[AVAILABLE DATA]

......

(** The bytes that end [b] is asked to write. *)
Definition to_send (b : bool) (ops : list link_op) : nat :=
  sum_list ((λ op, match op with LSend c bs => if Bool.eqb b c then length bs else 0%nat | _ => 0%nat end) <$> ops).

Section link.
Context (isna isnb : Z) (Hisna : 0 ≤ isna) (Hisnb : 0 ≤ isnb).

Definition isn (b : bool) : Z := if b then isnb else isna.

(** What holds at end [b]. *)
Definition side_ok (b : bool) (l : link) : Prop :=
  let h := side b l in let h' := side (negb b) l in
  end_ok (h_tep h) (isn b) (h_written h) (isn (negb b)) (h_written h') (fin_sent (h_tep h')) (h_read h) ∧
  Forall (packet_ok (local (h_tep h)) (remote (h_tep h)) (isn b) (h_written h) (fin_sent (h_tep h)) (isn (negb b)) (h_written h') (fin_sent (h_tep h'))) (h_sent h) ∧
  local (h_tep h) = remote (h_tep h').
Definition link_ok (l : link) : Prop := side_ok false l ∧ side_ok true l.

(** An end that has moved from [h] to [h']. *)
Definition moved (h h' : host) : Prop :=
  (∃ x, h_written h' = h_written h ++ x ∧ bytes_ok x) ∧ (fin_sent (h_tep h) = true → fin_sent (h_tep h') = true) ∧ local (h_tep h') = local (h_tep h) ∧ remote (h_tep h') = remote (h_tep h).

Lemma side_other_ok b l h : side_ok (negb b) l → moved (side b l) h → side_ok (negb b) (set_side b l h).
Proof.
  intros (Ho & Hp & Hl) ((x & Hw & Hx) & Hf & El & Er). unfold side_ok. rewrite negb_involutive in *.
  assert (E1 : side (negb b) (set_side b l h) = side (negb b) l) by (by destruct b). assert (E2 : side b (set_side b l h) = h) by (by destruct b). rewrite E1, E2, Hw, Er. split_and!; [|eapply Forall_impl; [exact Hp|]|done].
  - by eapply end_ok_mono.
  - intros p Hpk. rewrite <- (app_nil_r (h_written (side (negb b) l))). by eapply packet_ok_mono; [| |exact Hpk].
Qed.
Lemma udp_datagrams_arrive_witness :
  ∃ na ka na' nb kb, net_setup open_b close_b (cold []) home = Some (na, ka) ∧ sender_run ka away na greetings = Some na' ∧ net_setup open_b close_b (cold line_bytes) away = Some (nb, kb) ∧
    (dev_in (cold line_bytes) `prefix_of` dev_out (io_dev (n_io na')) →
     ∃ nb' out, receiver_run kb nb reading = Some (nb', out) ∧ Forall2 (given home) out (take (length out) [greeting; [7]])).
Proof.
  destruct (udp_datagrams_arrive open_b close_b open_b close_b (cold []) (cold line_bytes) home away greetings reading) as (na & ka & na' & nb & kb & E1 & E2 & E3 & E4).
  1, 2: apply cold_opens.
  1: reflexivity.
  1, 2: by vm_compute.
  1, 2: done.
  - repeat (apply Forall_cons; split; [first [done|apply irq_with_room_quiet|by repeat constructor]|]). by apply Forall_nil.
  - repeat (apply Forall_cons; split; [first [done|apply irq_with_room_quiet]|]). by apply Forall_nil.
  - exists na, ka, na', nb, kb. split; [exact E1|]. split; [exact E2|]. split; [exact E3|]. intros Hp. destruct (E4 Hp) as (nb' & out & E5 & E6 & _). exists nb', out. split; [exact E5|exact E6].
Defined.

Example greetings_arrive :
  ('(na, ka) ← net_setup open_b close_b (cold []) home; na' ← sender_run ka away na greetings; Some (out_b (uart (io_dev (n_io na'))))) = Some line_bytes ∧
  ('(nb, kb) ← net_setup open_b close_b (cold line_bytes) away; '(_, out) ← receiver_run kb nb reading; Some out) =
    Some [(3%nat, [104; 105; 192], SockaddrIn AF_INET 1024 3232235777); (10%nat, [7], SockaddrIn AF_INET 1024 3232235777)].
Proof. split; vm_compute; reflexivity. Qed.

......

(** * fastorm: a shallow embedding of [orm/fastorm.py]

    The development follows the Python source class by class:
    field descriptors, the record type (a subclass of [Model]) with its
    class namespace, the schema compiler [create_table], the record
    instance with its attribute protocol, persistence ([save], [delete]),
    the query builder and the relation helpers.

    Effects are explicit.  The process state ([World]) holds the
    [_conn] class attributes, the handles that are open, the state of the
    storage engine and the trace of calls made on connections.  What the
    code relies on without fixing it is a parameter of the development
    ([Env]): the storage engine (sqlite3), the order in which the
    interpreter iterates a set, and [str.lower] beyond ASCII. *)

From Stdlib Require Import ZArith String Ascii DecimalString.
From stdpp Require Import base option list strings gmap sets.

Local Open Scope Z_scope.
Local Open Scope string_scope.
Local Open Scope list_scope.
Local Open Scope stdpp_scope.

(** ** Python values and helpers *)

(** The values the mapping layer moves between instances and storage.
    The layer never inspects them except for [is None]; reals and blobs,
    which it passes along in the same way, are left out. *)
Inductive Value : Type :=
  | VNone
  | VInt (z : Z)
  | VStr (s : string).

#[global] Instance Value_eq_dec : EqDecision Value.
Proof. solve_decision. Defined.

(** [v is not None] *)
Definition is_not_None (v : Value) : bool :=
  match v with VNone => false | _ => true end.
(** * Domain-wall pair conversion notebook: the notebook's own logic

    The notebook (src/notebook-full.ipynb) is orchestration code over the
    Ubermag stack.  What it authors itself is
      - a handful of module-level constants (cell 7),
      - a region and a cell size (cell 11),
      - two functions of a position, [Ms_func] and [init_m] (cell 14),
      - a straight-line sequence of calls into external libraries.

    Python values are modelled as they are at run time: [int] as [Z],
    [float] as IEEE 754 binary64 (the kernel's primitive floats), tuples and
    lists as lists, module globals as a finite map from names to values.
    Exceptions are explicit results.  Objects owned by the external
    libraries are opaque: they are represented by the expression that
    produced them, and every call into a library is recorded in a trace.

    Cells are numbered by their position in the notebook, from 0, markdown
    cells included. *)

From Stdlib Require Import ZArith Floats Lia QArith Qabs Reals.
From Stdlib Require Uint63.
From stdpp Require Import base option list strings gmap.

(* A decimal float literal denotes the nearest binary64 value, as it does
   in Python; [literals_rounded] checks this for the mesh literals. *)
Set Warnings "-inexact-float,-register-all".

......

[WHAT YOU ARE ASKED TO DO] Find the line with "end_ok (h_tep h)" in the material above. Reproduce it and each line after it up to and including the line with "1, 2: done.".

[ANSWER SECTION]
  end_ok (h_tep h) (isn b) (h_written h) (isn (negb b)) (h_written h') (fin_sent (h_tep h')) (h_read h) ∧
  Forall (packet_ok (local (h_tep h)) (remote (h_tep h)) (isn b) (h_written h) (fin_sent (h_tep h)) (isn (negb b)) (h_written h') (fin_sent (h_tep h'))) (h_sent h) ∧
  local (h_tep h) = remote (h_tep h').
Definition link_ok (l : link) : Prop := side_ok false l ∧ side_ok true l.

(** An end that has moved from [h] to [h']. *)
Definition moved (h h' : host) : Prop :=
  (∃ x, h_written h' = h_written h ++ x ∧ bytes_ok x) ∧ (fin_sent (h_tep h) = true → fin_sent (h_tep h') = true) ∧ local (h_tep h') = local (h_tep h) ∧ remote (h_tep h') = remote (h_tep h).

Lemma side_other_ok b l h : side_ok (negb b) l → moved (side b l) h → side_ok (negb b) (set_side b l h).
Proof.
  intros (Ho & Hp & Hl) ((x & Hw & Hx) & Hf & El & Er). unfold side_ok. rewrite negb_involutive in *.
  assert (E1 : side (negb b) (set_side b l h) = side (negb b) l) by (by destruct b). assert (E2 : side b (set_side b l h) = h) by (by destruct b). rewrite E1, E2, Hw, Er. split_and!; [|eapply Forall_impl; [exact Hp|]|done].
  - by eapply end_ok_mono.
  - intros p Hpk. rewrite <- (app_nil_r (h_written (side (negb b) l))). by eapply packet_ok_mono; [| |exact Hpk].
Qed.
Lemma udp_datagrams_arrive_witness :
  ∃ na ka na' nb kb, net_setup open_b close_b (cold []) home = Some (na, ka) ∧ sender_run ka away na greetings = Some na' ∧ net_setup open_b close_b (cold line_bytes) away = Some (nb, kb) ∧
    (dev_in (cold line_bytes) `prefix_of` dev_out (io_dev (n_io na')) →
     ∃ nb' out, receiver_run kb nb reading = Some (nb', out) ∧ Forall2 (given home) out (take (length out) [greeting; [7]])).
Proof.
  destruct (udp_datagrams_arrive open_b close_b open_b close_b (cold []) (cold line_bytes) home away greetings reading) as (na & ka & na' & nb & kb & E1 & E2 & E3 & E4).
  1, 2: apply cold_opens.
  1: reflexivity.
  1, 2: by vm_compute.
  1, 2: done.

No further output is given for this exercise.